**Task statement**
Return exactly the lines below, starting with the one that has "so_offset : byteOffset" and going on through the one that has "destruct (recoverabilityKnown s".

**The data**
(* ===== verification/ParserStackCorrect.v ===== *)
(** * The representations of a parser stack agree

    Whether a stack version is a slice, a linked list or both (ParserStack.v), its
    moves are those of one list of entries: pushes, cuts and whole reductions do to
    the list what [reduced] says, keep the two representations the same, the byte
    offset that of the last node, and the recoverability bit conservative. *)

From Stdlib Require Import ZArith Lia ZifyBool String.
From stdpp Require Import base tactics list numbers option sets relations.
From S2P Require Import Prelude Tokens ParseTables ParserStack.
Local Open Scope Z_scope.

(** ** The list that a stack stands for, from its top *)

Definition view (s : glrStack) : list stackEntry := if linked s then gss s else rev (slice_of (entries s)).

Definition coherent (s : glrStack) : Prop := linked s = true → ∀ es, entries s = Some es → es = rev (gss s).

(** What the moves leave alone. *)
Definition same_flags (s s' : glrStack) : Prop :=
  cacheEntries s' = cacheEntries s ∧ score s' = score s ∧ dead s' = dead s ∧ accepted s' = accepted s ∧ shifted s' = shifted s ∧ recoverabilityKnown s' = recoverabilityKnown s ∧
  (linked s' = true → linked s = true).

Lemma same_flags_trans s1 s2 s3 : same_flags s1 s2 → same_flags s2 s3 → same_flags s1 s3.
Proof. intros (? & ? & ? & ? & ? & ? & ?) (? & ? & ? & ? & ? & ? & ?). split_and!; try congruence. auto. Qed.

Lemma linked_false s : linked s = false → gss s = [].
Proof. unfold linked. by destruct (gss s). Qed.

Lemma view_linked s e st : coherent s → view s = e :: st → (linked s = true ∧ gss s = e :: st) ∨ (linked s = false ∧ ∃ es, entries s = Some es ∧ es = rev (e :: st)).
Proof.
  unfold view. intros Hc Hv. destruct (linked s); [by left|right]. split; [done|]. destruct (entries s) as [es|]; cbn in Hv; [|done].
  exists es. split; [done|]. by rewrite <-Hv, rev_involutive.
Qed.

Lemma coherent_slice s es : coherent s → entries s = Some es → es = rev (view s).
Proof. intros Hc He. unfold view. destruct (linked s) eqn:El; [by apply Hc|]. rewrite He. cbn. by rewrite rev_involutive. Qed.

Section stack.
Context (v : parserActionTableView) (hasRecoverState : list bool) (captureRawShape : bool).
Notation can_recover := (stateCanRecover hasRecoverState).
Notation push_entry := (pushStackEntry hasRecoverState).

(** A stack between the cut of a reduction and its push: the byte offset may be that
    of a node already gone. *)
Record holds (s : glrStack) (st : list stackEntry) : Prop := {
  ho_view : view s = st;
  ho_coherent : coherent s;
  ho_recover : recoverabilityKnown s = true → mayRecover s = false → ∀ e, e ∈ st → can_recover (seState e) = false }.

Record stack_ok (s : glrStack) (st : list stackEntry) : Prop := {
  so_holds : holds s st;
  so_offset : byteOffset s = gss_byteOffset st }.

Lemma new_ok initial : stack_ok (newGLRStack initial) [mkStackEntry initial None].
Proof using. split; [split|]; done. Qed.

Lemma depth_view s st : holds s st → depth s = len st.
Proof using. intros [<- _ _]. unfold depth, view. destruct (linked s); [done|]. unfold len. by rewrite length_rev. Qed.

Lemma top_view s e st : holds s (e :: st) → top s = e.
Proof using.
  intros [Hv Hc _]. destruct (view_linked s e st Hc Hv) as [[_ E]|(El & es & He & Ees)]; unfold top; [by rewrite E|].
  rewrite (linked_false _ El), He. cbn. rewrite Ees. cbn. by rewrite last_snoc.
Qed.

(** ** Pushes and cuts *)

Lemma push_spec s st e : holds s st → (linked s = true → len st < max_depth) → is_Some (seNode e) →
  ∃ s', push_entry s e = Ret s' ∧ stack_ok s' (e :: st) ∧ same_flags s s'.
Proof using.
  intros [Hv Hc Hr] Hd [n Hn]. unfold pushStackEntry, pushEntry.
  set (g := if linked s then e :: gss s else []). assert ((if linked s then gss_push (gss s) e else Ret []) = Ret g) as ->.
  { unfold g. destruct (linked s) eqn:El; [|done]. unfold gss_push. unfold view in Hv. rewrite El in Hv. rewrite Hv. specialize (Hd eq_refl). by replace (len st =? max_depth) with false by lia. }
  cbn [mbind go_bind]. rewrite Hn. set (es := match entries s with Some es => _ | None => _ end).
  eexists. split; [reflexivity|].
  assert (view (set_entries s g es) = e :: st ∧ coherent (set_entries s g es)) as [Hv' Hc'].
  { unfold g, es, view, coherent, linked in *. cbn. destruct (gss s) as [|e0 g0] eqn:Eg; cbn in *.
    - split; [|done]. destruct (entries s) as [es0|]; cbn in *; [rewrite rev_app_distr; cbn; by rewrite Hv|]. by rewrite <-Hv.
    - split; [by rewrite <-Hv|]. intros _ es1. destruct (entries s) as [es0|]; [|done]. intros [= <-]. by rewrite (Hc eq_refl es0). }
  assert (linked (set_entries s g es) = true → linked s = true) as Hl.
  { unfold g. destruct (linked s) eqn:El; [done|]. unfold linked at 1. cbn. done. }
  set (s1 := set_offset _ _). cbn [recoverabilityKnown mayRecover s1 set_offset set_entries].
  destruct (recoverabilityKnown s && negb (mayRecover s) && can_recover (seState e)) eqn:Eb.
  - split; [|done]. split; [split|]; [done|done|done|]. cbn. by rewrite Hn.
  - split; [|done]. split; [split|]; [done|done| |cbn; by rewrite Hn]. cbn. intros Hk Hm e' [->|Hin]%elem_of_cons; [|by apply Hr].
    rewrite Hk, Hm in Eb. done.
Qed.

Lemma keep_depth_drop g d : 0 < d ≤ len g → keep_depth g d = Some (drop (Z.to_nat (len g - d)) g).
Proof using.
  induction g as [|e g IH]; intros Hd; [unfold len in Hd; cbn in Hd; lia|]. cbn [keep_depth]. rewrite len_cons in *. destruct (Z.ltb_spec d (len g + 1)).
  - rewrite IH by lia. replace (Z.to_nat (len g + 1 - d)) with (S (Z.to_nat (len g - d))) by lia. done.
  - replace (len g + 1 =? d) with true by lia. by replace (Z.to_nat (len g + 1 - d)) with 0%nat by lia.
Qed.

Lemma gss_truncate_drop g d : 0 ≤ d ≤ len g → len g ≤ max_depth → gss_truncate g d = Some (drop (Z.to_nat (len g - d)) g).
Proof using.
  intros Hd Hm. unfold gss_truncate. destruct (Z.leb_spec d 0); [by rewrite drop_ge by (unfold len in *; lia)|].
  replace (len g =? 0) with false by lia. replace (max_depth <? d) with false by lia. replace (len g <? d) with false by lia. apply keep_depth_drop. lia.
Qed.

Lemma take_rev_drop {A} (l : list A) d : 0 ≤ d ≤ len l → take (Z.to_nat d) (rev l) = rev (drop (Z.to_nat (len l - d)) l).
Proof using.
  intros Hd. rewrite <-(take_drop (Z.to_nat (len l - d)) l) at 1. rewrite rev_app_distr. apply take_app_length'. rewrite length_rev, length_drop. unfold len in *. lia.
Qed.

**Task response**
  so_offset : byteOffset s = gss_byteOffset st }.

Lemma new_ok initial : stack_ok (newGLRStack initial) [mkStackEntry initial None].
Proof using. split; [split|]; done. Qed.

Lemma depth_view s st : holds s st → depth s = len st.
Proof using. intros [<- _ _]. unfold depth, view. destruct (linked s); [done|]. unfold len. by rewrite length_rev. Qed.

Lemma top_view s e st : holds s (e :: st) → top s = e.
Proof using.
  intros [Hv Hc _]. destruct (view_linked s e st Hc Hv) as [[_ E]|(El & es & He & Ees)]; unfold top; [by rewrite E|].
  rewrite (linked_false _ El), He. cbn. rewrite Ees. cbn. by rewrite last_snoc.
Qed.

(** ** Pushes and cuts *)

Lemma push_spec s st e : holds s st → (linked s = true → len st < max_depth) → is_Some (seNode e) →
  ∃ s', push_entry s e = Ret s' ∧ stack_ok s' (e :: st) ∧ same_flags s s'.
Proof using.
  intros [Hv Hc Hr] Hd [n Hn]. unfold pushStackEntry, pushEntry.
  set (g := if linked s then e :: gss s else []). assert ((if linked s then gss_push (gss s) e else Ret []) = Ret g) as ->.
  { unfold g. destruct (linked s) eqn:El; [|done]. unfold gss_push. unfold view in Hv. rewrite El in Hv. rewrite Hv. specialize (Hd eq_refl). by replace (len st =? max_depth) with false by lia. }
  cbn [mbind go_bind]. rewrite Hn. set (es := match entries s with Some es => _ | None => _ end).
  eexists. split; [reflexivity|].
  assert (view (set_entries s g es) = e :: st ∧ coherent (set_entries s g es)) as [Hv' Hc'].
  { unfold g, es, view, coherent, linked in *. cbn. destruct (gss s) as [|e0 g0] eqn:Eg; cbn in *.
    - split; [|done]. destruct (entries s) as [es0|]; cbn in *; [rewrite rev_app_distr; cbn; by rewrite Hv|]. by rewrite <-Hv.
    - split; [by rewrite <-Hv|]. intros _ es1. destruct (entries s) as [es0|]; [|done]. intros [= <-]. by rewrite (Hc eq_refl es0). }
  assert (linked (set_entries s g es) = true → linked s = true) as Hl.
  { unfold g. destruct (linked s) eqn:El; [done|]. unfold linked at 1. cbn. done. }
  set (s1 := set_offset _ _). cbn [recoverabilityKnown mayRecover s1 set_offset set_entries].
  destruct (recoverabilityKnown s && negb (mayRecover s) && can_recover (seState e)) eqn:Eb.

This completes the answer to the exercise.